Note to Managers: Stop Making Decisions

This is a guest post by Dennis Bakke. Dennis is the CEO of Imagine Schools and the author of The Decision Maker: Unlock the Potential of Everyone in Your Organization, One Decision at a Time (Pear Press)..

The conventional wisdom on leadership: Get advice from others but make the final decision. But in today’s shifting global marketplace, it’s out of date. More and more, success in business isn’t about producing the proverbial widget, but unlocking human potential. Success isn’t about rigid systems that guide our people as they churn out product. It’s about how we release our people to innovate, at every stage of the game.

As a young leader, I followed the conventional wisdom. I might ask a couple of people for some input before I made a decision. But I made the final call, always.

It didn’t take me long to realize that the more decisions I made, the less engaged others became.  They didn’t have any control over the process or the results. So they didn’t feel any ownership in them either.

The problem was me. To be a good leader, I had to let go.

The reality is that it is the boss who is often the last to know. So when bosses, department leaders or team leaders make all the decisions, they’re often operating with stale or second-hand information, some of which has been edited or sanitized on its way to “the boss.”

The people closest to a decision often know the most about it and feel the most ownership.  They are also the ones who will have to deal with the immediate results of that decision. And bosses aren’t the only people in a business capable of making good decisions.  We all make decisions in our everyday lives: in our relationships, in our homes, with our children and with our free time.  It’s just in the workplace that so many of us are asked to check our brains at the door and “follow instructions.” That’s also when we, as capable individuals, stop feeling engaged, invested and valued.DecisionMaker Cover-Perseus.indd

When I realized this I took action – and it was hard but well worth it. When I was the CEO of AES, one of the world’s largest energy providers, I started to put the Decision-Maker process into action and worked to create a culture that saw every decision made by a boss as a lost opportunity to unlock the potential of our people. For many of our people, it was the first time in their working lives that they had been treated with trust and respect by their superiors. And when we distributed decisions and required the decision-maker to seek advice (including from the leader) before making the call, we achieved the central goals of modern business: engaged people and better decisions. It was a win-win for both our employees and our business success.

Here’s a breakdown of the conventional way of leadership compared to the decision-maker approach I’m advocating:

Conventional approach:

  • More than 95% of important decisions are made by official leaders of the organization, officers, and board members.
  • Decisions are made or “approved” by leaders at the highest practicable organizational level.
  • Adopt “participative management” techniques in which bosses ask subordinates for advice but make final decisions themselves.
  • Leaders see their role as managing people and resources.
  • Leaders see themselves as initiators, creators of vision, developers of action plans, accountability officers, and those who have an ability “to get things done.”

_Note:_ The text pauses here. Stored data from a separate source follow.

(* ===== verification/Block.v ===== *)
(** * Blocks of a table: [src/sstable/block.rs]

    [BlockBuilder] prefix-compresses sorted entries and ends a block with the
    array of restart points; [Block] and [BlockIterator] decode it.  Arithmetic
    on offsets is that of [u32]/[usize] with overflow checks. *)
From S2P Require Import Prelude Coding Varint Comparator Iterator.
Open Scope Z_scope.

Definition U32_LEN : nat := 4.

(** ** [Block] *)

Record Block : Type := mkBlock {
  blk_data : bytes;
  blk_restart_offset : Z;
  blk_restarts_len : Z;
}.

(** [Block::restarts_len] *)
Definition block_restarts_len (data : bytes) : outcome Z :=
  tl ← slice_from data (length data - U32_LEN);
  Ok (decode_fixed_32 tl).

(** [Block::new] *)
Definition block_new (data : bytes) : outcome Block :=
  let size := length data in
  let bad := Err (Corruption "[block] read invalid block content") in
  if bool_decide (U32_LEN ≤ size)%nat then
    let max_restarts_allowed := Z.of_nat ((size - U32_LEN) / U32_LEN)%nat in
    restarts_len ← block_restarts_len data;
    if restarts_len <=? max_restarts_allowed then
      Ok (mkBlock data (wrap 32 (Z.of_nat size - (1 + restarts_len) * 4)) restarts_len)
    else bad
  else bad.

Definition block_default : Block := mkBlock [] 0 0.

(** ** [BlockIterator] *)

Record BlockIterator : Type := mkBI {
  bi_err : option error;
  bi_data : bytes;
  bi_restarts : Z;
  bi_restarts_len : Z;
  bi_restart_index : Z;
  bi_current : Z;
  bi_shared : Z;
  bi_not_shared : Z;
  bi_value_len : Z;
  bi_key_offset : Z;
  bi_key : bytes;
}.

Definition bi_new (data : bytes) (restarts restarts_len : Z) : BlockIterator :=
  mkBI None data restarts restarts_len 0 restarts 0 0 0 0 [].

(** [Block::iter] *)
Definition block_iter (b : Block) : BlockIterator :=
  bi_new (blk_data b) (blk_restart_offset b) (blk_restarts_len b).

Definition bi_set_pos (it : BlockIterator) (restart_index current : Z) : BlockIterator :=
  mkBI (bi_err it) (bi_data it) (bi_restarts it) (bi_restarts_len it) restart_index current
    (bi_shared it) (bi_not_shared it) (bi_value_len it) (bi_key_offset it) (bi_key it).
Definition bi_set_current (it : BlockIterator) (current : Z) : BlockIterator :=
  bi_set_pos it (bi_restart_index it) current.
Definition bi_set_key (it : BlockIterator) (key : bytes) : BlockIterator :=
  mkBI (bi_err it) (bi_data it) (bi_restarts it) (bi_restarts_len it) (bi_restart_index it)
    (bi_current it) (bi_shared it) (bi_not_shared it) (bi_value_len it) (bi_key_offset it) key.
Definition bi_set_entry (it : BlockIterator) (shared not_shared value_len key_offset : Z)
    (key : bytes) : BlockIterator :=
  mkBI (bi_err it) (bi_data it) (bi_restarts it) (bi_restarts_len it) (bi_restart_index it)
    (bi_current it) shared not_shared value_len key_offset key.

Definition next_entry_offset (it : BlockIterator) : outcome Z :=
  a ← uadd true 32 (bi_key_offset it) (bi_not_shared it);
  uadd true 32 a (bi_value_len it).

Definition get_restart_point (it : BlockIterator) (index : Z) : outcome Z :=
  src ← slice_from (bi_data it) (Z.to_nat (bi_restarts it + index * 4));
  Ok (decode_fixed_32 src).

Definition seek_to_restart_point (it : BlockIterator) (index : Z) : outcome BlockIterator :=
  let it := bi_set_pos (bi_set_key it []) index (bi_current it) in
  current ← get_restart_point it index;
  Ok (bi_set_current it current).

(** [corruption_err] *)
Definition bi_corruption_err (it : BlockIterator) : BlockIterator :=
  mkBI (Some (Corruption "bad entry in block")) (bi_data it) (bi_restarts it) (bi_restarts_len it)
    (bi_restarts_len it) (bi_restarts it)
    (bi_shared it) (bi_not_shared it) (bi_value_len it) (bi_key_offset it) [].

(** The three varints that open an entry: values and total length. *)
Definition read_entry_header (src : bytes) : outcome (Z * Z * Z * Z) :=
  let '(shared, n0) := common_read 32 src in
  s1 ← slice_from src (Z.to_nat n0);
  let '(not_shared, n1) := common_read 32 s1 in
  s2 ← slice_from src (Z.to_nat (n1 + n0));
  let '(value_len, n2) := common_read 32 s2 in
  Ok (shared, not_shared, value_len, n0 + n1 + n2).

(** [while self.restart_index + 1 < self.restarts_len && ..] *)
Fixpoint advance_restart (fuel : nat) (it : BlockIterator) : outcome BlockIterator :=
  match fuel with
  | O => OutOfFuel
  | S fuel =>
    if bi_restart_index it + 1 <? bi_restarts_len it then
      p ← get_restart_point it (bi_restart_index it + 1);
      if p <? bi_current it then
        advance_restart fuel (bi_set_pos it (bi_restart_index it + 1) (bi_current it))
      else Ok it
    else Ok it
  end.

Definition parse_block_entry (it : BlockIterator) : outcome (bool * BlockIterator) :=
  if bi_restarts it <=? bi_current it then
    Ok (false, bi_set_pos it (bi_restarts_len it) (bi_restarts it))
  else
    let offset := bi_current it in
    src ← slice_from (bi_data it) (Z.to_nat offset);
    hd ← read_entry_header src;
    let '(shared, not_shared, value_len, n) := hd in
    e0 ← uadd true 32 offset n;
    e1 ← uadd true 32 e0 not_shared;
    e2 ← uadd true 32 e1 value_len;
    if bi_restarts it <? e2 then Ok (false, bi_corruption_err it) else
    total_key_len ← uadd true 32 shared not_shared;
    let key := resize (Z.to_nat total_key_len) 0 (bi_key it) in
    delta ← slice (bi_data it) (Z.to_nat e0) (Z.to_nat e1);
    let it := bi_set_entry it shared not_shared value_len e0 (take (Z.to_nat shared) key ++ delta) in
    it ← advance_restart (Z.to_nat (bi_restarts_len it - bi_restart_index it) + 1) it;
    Ok (true, it).

Definition bi_valid (it : BlockIterator) : bool :=
  match bi_err it with None => bi_current it <? bi_restarts it | Some _ => false end.

(** [valid_or_panic] *)
Definition bi_valid_or_panic (it : BlockIterator) : outcome unit := rust_assert (bi_valid it).

Definition bi_seek_to_first (it : BlockIterator) : outcome BlockIterator :=
  it ← seek_to_restart_point it 0;
  snd <$> parse_block_entry it.

(** [while self.parse_block_entry() && self.next_entry_offset() < limit { .. }] *)
Fixpoint scan_before (fuel : nat) (it : BlockIterator) (limit : Z) : outcome BlockIterator :=
  match fuel with
  | O => OutOfFuel
  | S fuel =>
    res ← parse_block_entry it;
    match res with
    | (false, it) => Ok it
    | (true, it) =>
      next ← next_entry_offset it;
      if next <? limit then scan_before fuel (bi_set_current it next) limit else Ok it
    end
  end.

(** Every iteration moves [current] forward within the data. *)
Definition scan_fuel (it : BlockIterator) : nat := length (bi_data it) + 1.

Definition bi_seek_to_last (it : BlockIterator) : outcome BlockIterator :=
  last ← usub true 32 (bi_restarts_len it) 1;
  it ← seek_to_restart_point it last;
  scan_before (scan_fuel it) it (bi_restarts it).

Section WithComparator.
Context (C : Comparator).

(** The binary search of [seek]: [None] when a restart entry is corrupted. *)
Fixpoint seek_restart (fuel : nat) (it : BlockIterator) (target : bytes) (left_ right_ : Z)
    : outcome (option Z) :=
  if left_ <? right_ then
    match fuel with
    | O => OutOfFuel
    | S fuel =>
      let mid := (left_ + right_ + 1) / 2 in
      region_offset ← get_restart_point it mid;
      src ← slice_from (bi_data it) (Z.to_nat region_offset);
      hd ← read_entry_header src;
      let '(shared, not_shared, _, n) := hd in
      if negb (shared =? 0) then Ok None else
      key_offset ← uadd true 32 region_offset n;
      key_len ← uadd true 32 shared not_shared;
      mid_key ← slice (bi_data it) (Z.to_nat key_offset) (Z.to_nat key_offset + Z.to_nat key_len);
      c ← compare mid_key target;
      match c with
      | Lt => seek_restart fuel it target mid right_
      | _ => seek_restart fuel it target left_ (mid - 1)
      end
    end
  else Ok (Some left_).

(** The linear search of [seek]. *)
Fixpoint seek_linear (fuel : nat) (it : BlockIterator) (target : bytes) : outcome BlockIterator :=
  match fuel with
  | O => OutOfFuel
  | S fuel =>
    res ← parse_block_entry it;
    match res with
    | (false, it) => Ok it
    | (true, it) =>
      c ← compare (bi_key it) target;
      match c with
      | Lt => next ← next_entry_offset it; seek_linear fuel (bi_set_current it next) target
      | _ => Ok it
      end
    end
  end.

Definition bi_seek (it : BlockIterator) (target : bytes) : outcome BlockIterator :=
  right_ ← usub true 32 (bi_restarts_len it) 1;
  found ← seek_restart (Z.to_nat (bi_restarts_len it)) it target 0 right_;
  match found with
  | None => Ok (bi_corruption_err it)
  | Some left_ => it ← seek_to_restart_point it left_; seek_linear (scan_fuel it) it target
  end.
End WithComparator.

Definition bi_next (it : BlockIterator) : outcome BlockIterator :=
  _ ← bi_valid_or_panic it;
  next ← next_entry_offset it;
  snd <$> parse_block_entry (bi_set_current it next).

(** The first loop of [prev]: the last restart point before [original]. *)
Fixpoint prev_restart (fuel : nat) (it : BlockIterator) (original : Z) : outcome (bool * BlockIterator) :=
  match fuel with
  | O => OutOfFuel
  | S fuel =>
    p ← get_restart_point it (bi_restart_index it);
    if original <=? p then
      if bi_restart_index it =? 0
      then Ok (false, bi_set_pos it (bi_restarts_len it) (bi_restarts it))
      else prev_restart fuel (bi_set_pos it (bi_restart_index it - 1) (bi_current it)) original
    else Ok (true, it)
  end.

Definition bi_prev (it : BlockIterator) : outcome BlockIterator :=
  let original := bi_current it in
  res ← prev_restart (Z.to_nat (bi_restart_index it) + 1) it original;
  match res with
  | (false, it) => Ok it
  | (true, it) =>
    it ← seek_to_restart_point it (bi_restart_index it);
    scan_before (scan_fuel it) it original
  end.

Definition bi_get_key (it : BlockIterator) : outcome bytes :=
  _ ← bi_valid_or_panic it; Ok (bi_key it).

Definition bi_get_value (it : BlockIterator) : outcome bytes :=
  _ ← bi_valid_or_panic it;
  next ← next_entry_offset it;
  val_offset ← usub true 32 next (bi_value_len it);
  slice (bi_data it) (Z.to_nat val_offset) (Z.to_nat (val_offset + bi_value_len it)).

Definition bi_status (it : BlockIterator) : outcome unit * BlockIterator :=
  match bi_err it with
  | Some e =>
    (Err e, mkBI None (bi_data it) (bi_restarts it) (bi_restarts_len it) (bi_restart_index it)
       (bi_current it) (bi_shared it) (bi_not_shared it) (bi_value_len it) (bi_key_offset it) (bi_key it))
  | None => (Ok tt, it)
  end.

Definition BlockIterator_Iterator (C : Comparator) : Iterator BlockIterator := {|
  it_valid := bi_valid;
  it_seek_to_first := bi_seek_to_first;
  it_seek_to_last := bi_seek_to_last;
  it_seek := bi_seek C;
  it_next := bi_next;
  it_prev := bi_prev;
  it_key := bi_get_key;
  it_value := bi_get_value;
  it_status := bi_status;
|}.

(** ** [BlockBuilder] *)

Record BlockBuilder : Type := mkBB {
  bb_block_restart_interval : nat;
  bb_buffer : bytes;
  bb_restarts : list Z;
  bb_counter : nat;
  bb_finished : bool;
  bb_last_key : bytes;
}.

Definition bb_new (block_restart_interval : nat) : outcome BlockBuilder :=
  _ ← rust_assert (bool_decide (1 ≤ block_restart_interval)%nat);
  Ok (mkBB block_restart_interval [] [0] 0 false []).

Definition current_size_estimate (b : BlockBuilder) : Z :=
  len (bb_buffer b) + len (bb_restarts b) * 4 + 4.

Definition bb_is_empty (b : BlockBuilder) : bool := bool_decide (bb_buffer b = []).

 The Decision-Maker approach:

  • Some 99% of all important decisions are made by nonleaders.
  • Decisions are made by nonleaders at the lowest practicable organizational level
  • Allow subordinates to manage resources and make decisions. Oversee rigorous advice process.
  • Leaders see their role as serving other employees.
  • Leaders are mentors, coaches, teachers, helpers, and cheerleaders.

It takes courage for a leader to surrender authority. Let’s face it: making decisions is fun. It’s not always easy to give up the rush of being in charge. And the exercise of power is what validates executives’ big titles, high salaries, and promotions. When leaders give power away, they often feel as if they’re not doing their job. But in fact, this is a leader’s job.